During large-scale complex crises such as the Haiti earthquake, the Indian Ocean tsunami and the Arab Spring, social media has emerged as a source of timely and detailed reports regarding important events. However, individual disaster responders, government officials or citizens who wish to access this vast knowledge base are met with a torrent of information that quickly results in information overload. Without a way to organize and navigate the reports, important details are easily overlooked and it is challenging to use the data to get an overview of the situation as a whole.
CrisisTracker has been developed based on the idea that volunteers around the world would be willing to assist hard-pressed decision makers with information management, if the tools were available.

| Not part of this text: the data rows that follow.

(** * SOP_OpenVDB_From_Particles: particles to narrow-band VDB volumes

    A shallow embedding of
    [openvdb_houdini/houdini/SOP_OpenVDB_From_Particles.cc] and the
    properties of its cook that the specification states.

    Conventions of the embedding.
    - [openvdb::Real], [fpreal] and [float] values are the rationals
      they denote ([Qc], canonical fractions with Leibniz equality).
      [to_float] and [to_double] round a rational to the nearest
      binary32 or binary64 number, ties to even, subnormal numbers
      included.  The cook rounds where the code narrows a value to
      [float] (the voxel size, the half-band width, the trail
      spacing), where a rounded result decides a comparison or is
      converted to [int] (the band width, the dilation counts of the
      mask) and where the unit converter stores a product or a
      quotient.  A product that is only handed to a tool (the radius
      multiplier of a mask pass, the radius and the velocity of a
      particle) is carried exactly.
    - Infinities and NaN are not numbers of the model: the exponent
      range is not bounded above, and the quotient of the unit
      converter by a zero voxel size is [None].
    - [int] and the integer parameters are [Z]; overflow of [int] is not
      modelled: a theorem that states the value of an [int] computed
      from reals (the band width) assumes that the divisor is not zero
      and that the value lies in the range of [int].
    - A sparse grid is a finite map from voxel coordinates to values
      together with a background value, a class tag, a transform and a
      name.
    - The cook is a function on the node state: the diagnostics it adds,
      the primitives it appends to the output detail and the calls it
      makes to the volume tools are recorded in order.
    - Tools that live outside this file (the sphere/trail rasterizer,
      the topology builder, the point-mask voxelizer, the attribute
      transfer kernel, group matching and the interrupter) are methods
      of the class [Externals]; every theorem holds for all of its
      instances.  They are total functions: an exception escaping from
      a tool into the [catch] of the cook is not modelled. *)

From Stdlib Require Import QArith Qcanon Qround Qpower Qabs Lqa ZArith Bool.
From stdpp Require Import base gmap strings list pretty.
(** * Flood screenshot analysis: a shallow embedding of [analyze_screenshots.py]

    The development follows the Python module function by function:
    - Python's binary64 [float] arithmetic, as far as the module uses it
      (literals, [int * float], [int / int], [round], comparisons);
    - the [str] methods used to parse file names, and [int(str)];
    - [analyze_image], with its [try]/[except] boundary;
    - [main], with its two modes;
    - of [automated_test.py], the names of the screenshots it writes, which
      [main] parses, and [get_cesium_token].

    Exceptions are explicit: a computation is a [result], either [Ok v] or
    [Raise text] where [text] is what [str(e)] gives. *)

From Stdlib Require Import ZArith QArith Qround Qpower Lia Lqa List Bool String Ascii.
From Stdlib Require Import Floats.
From stdpp Require Import gmap sorting.
Import ListNotations.
Open Scope Z_scope.

(** ** Exceptions *)

Inductive result (A : Type) : Type :=
| Ok (a : A)
| Raise (e : string).
Arguments Ok {A} a.
Arguments Raise {A} e.

#[export] Instance result_ret : MRet result := λ A a, Ok a.
#[export] Instance result_bind : MBind result := λ A B f m,
  match m with
  | Ok a => f a
  | Raise e => Raise e
  end.

(** [try: body except Exception as e: handler(str(e))] *)
Definition try_except {A} (body : result A) (handler : string → result A) : result A :=
  match body with
  | Ok a => Ok a
  | Raise e => handler e
  end.

(** [for x in xs: st = body(x, st)], stopping at the first exception. *)
Fixpoint for_each {A S : Type} (xs : list A) (body : A → S → result S) (st : S) : result S :=
  match xs with
  | [] => Ok st
  | x :: xs' => st' ← body x st; for_each xs' body st'
  end.

(** Python's [range(lo, hi)]. *)
Definition range (lo hi : Z) : list Z := seqZ lo (hi - lo).

(** ** Python floats

    A finite binary64 value is represented by the rational number it denotes.
    Every operation is the exact operation followed by rounding to the nearest
    value with a 53-bit significand, ties to even (IEEE 754 round-half-even,
    which is what CPython's [float] and [int.__truediv__] deliver).  The
    exponent range is not modelled: every value the module computes is 0 or
    lies between 1e-5 and 3e6. *)
Module PyFloat.

(** Round to the nearest integer, ties to even. *)
Definition rne (x : Q) : Z :=
  let f := Qfloor x in
  match Qcompare (x - inject_Z f) (1 # 2) with
  | Lt => f
  | Gt => f + 1
  | Eq => if Z.even f then f else f + 1
  end.

(** For [0 < x], the [e] with [2^e <= x < 2^(e+1)]. *)
Definition binade (x : Q) : Z :=
  let d := Z.log2 (Qnum x) - Z.log2 (Zpos (Qden x)) in
  if Qle_bool (2 ^ d) x then d else d - 1.

(** The binary64 value nearest to [x]. *)
Definition round53 (x : Q) : Q :=
  let x := Qred x in
  match Qnum x with
  | Z0 => 0%Q
  | Zpos _ =>
      let u := (2 ^ (binade x - 52))%Q in
      Qred (inject_Z (rne (x / u)) * u)
  | Zneg _ =>
      let u := (2 ^ (binade (- x) - 52))%Q in
      Qred (- (inject_Z (rne (- x / u)) * u))
  end.

(** [float(n)] *)
Definition of_int (n : Z) : Q := round53 (inject_Z n).

(** [x * y] on floats *)
Definition mul (x y : Q) : Q := round53 (x * y).

(** [n * y] with [n] an [int] and [y] a [float]: [n] is converted first. *)
Definition int_mul (n : Z) (y : Q) : Q := mul (of_int n) y.

(** [a / b] on two [int]s: the correctly rounded quotient, or
    [ZeroDivisionError]. *)
Definition int_truediv (a b : Z) : result Q :=
  if b =? 0 then Raise "division by zero"
  else Ok (round53 (inject_Z a / inject_Z b)).

(** [n > x] with [n] an [int] and [x] a [float]: Python compares the exact
    values. *)
Definition int_gt (n : Z) (x : Q) : bool := negb (Qle_bool (inject_Z n) x).

(** [x > y] on floats *)
Definition gt (x y : Q) : bool := negb (Qle_bool x y).

(** [round(x, ndigits)]: the decimal with [ndigits] places nearest to the
    exact value of [x] (ties to even), converted back to a float. *)
Definition round_ndigits (x : Q) (ndigits : Z) : Q :=
  let p := (10 ^ ndigits)%Q in
  round53 (inject_Z (rne (x * p)) / p).

(** [round(x)]: an [int]. *)
Definition round (x : Q) : Z := rne x.

(** The literals of the module. *)
Definition lit_1_3 : Q := round53 (13 # 10).
Definition lit_1_1 : Q := round53 (11 # 10).
Definition lit_0_1 : Q := round53 (1 # 10).

(** The rational denoted by a hardware float, to compare the model with
    the kernel's binary64 arithmetic. *)
Definition of_prim (f : PrimFloat.float) : option Q :=
  match Prim2SF f with
  | S754_zero _ => Some 0%Q
  | S754_finite s m e =>
      Some (Qred ((if s then -1 else 1) * inject_Z (Zpos m) * 2 ^ e))
  | _ => None
  end.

CrisisTracker offers an alternative way to browse Twitter activity around large-scale events, in particular disasters. The system tracks an admin-defined set of keywords on Twitter and clusters tweets based on their word similarity. Information propagates on Twitter mostly through duplication, either directly through retweets or by multiple people independently talking about the same event, and information about a single event is often split on thousands of messages. By clustering messages, each piece of information (a "story") is decoupled from its sharing pattern.
The web interface supports exploration of stories as they unfold in real-time; by time, location, topic and named entities. As current state-of-the-art text processing algorithms struggle with reliably extracting such meta-data from the text in tweets, CrisisTracker instead explores the use of crowdsourcing techniques. Any user of the system can directly contribute tags that make it easier for other users to retrieve information and explore stories by similarity. In addition, users of the system can influence how tweets are grouped into stories.
During the summer of 2013, a new data exploration interface will be rolled out. This new interface offers three major changes:
- Improved support for text- and time-based search and filtering.
- Integration of automated topic-classification based on supervised learning, using the AIDR platform
- Clean and easy-to-extend source code, so that new visualizations can be added with minimal effort.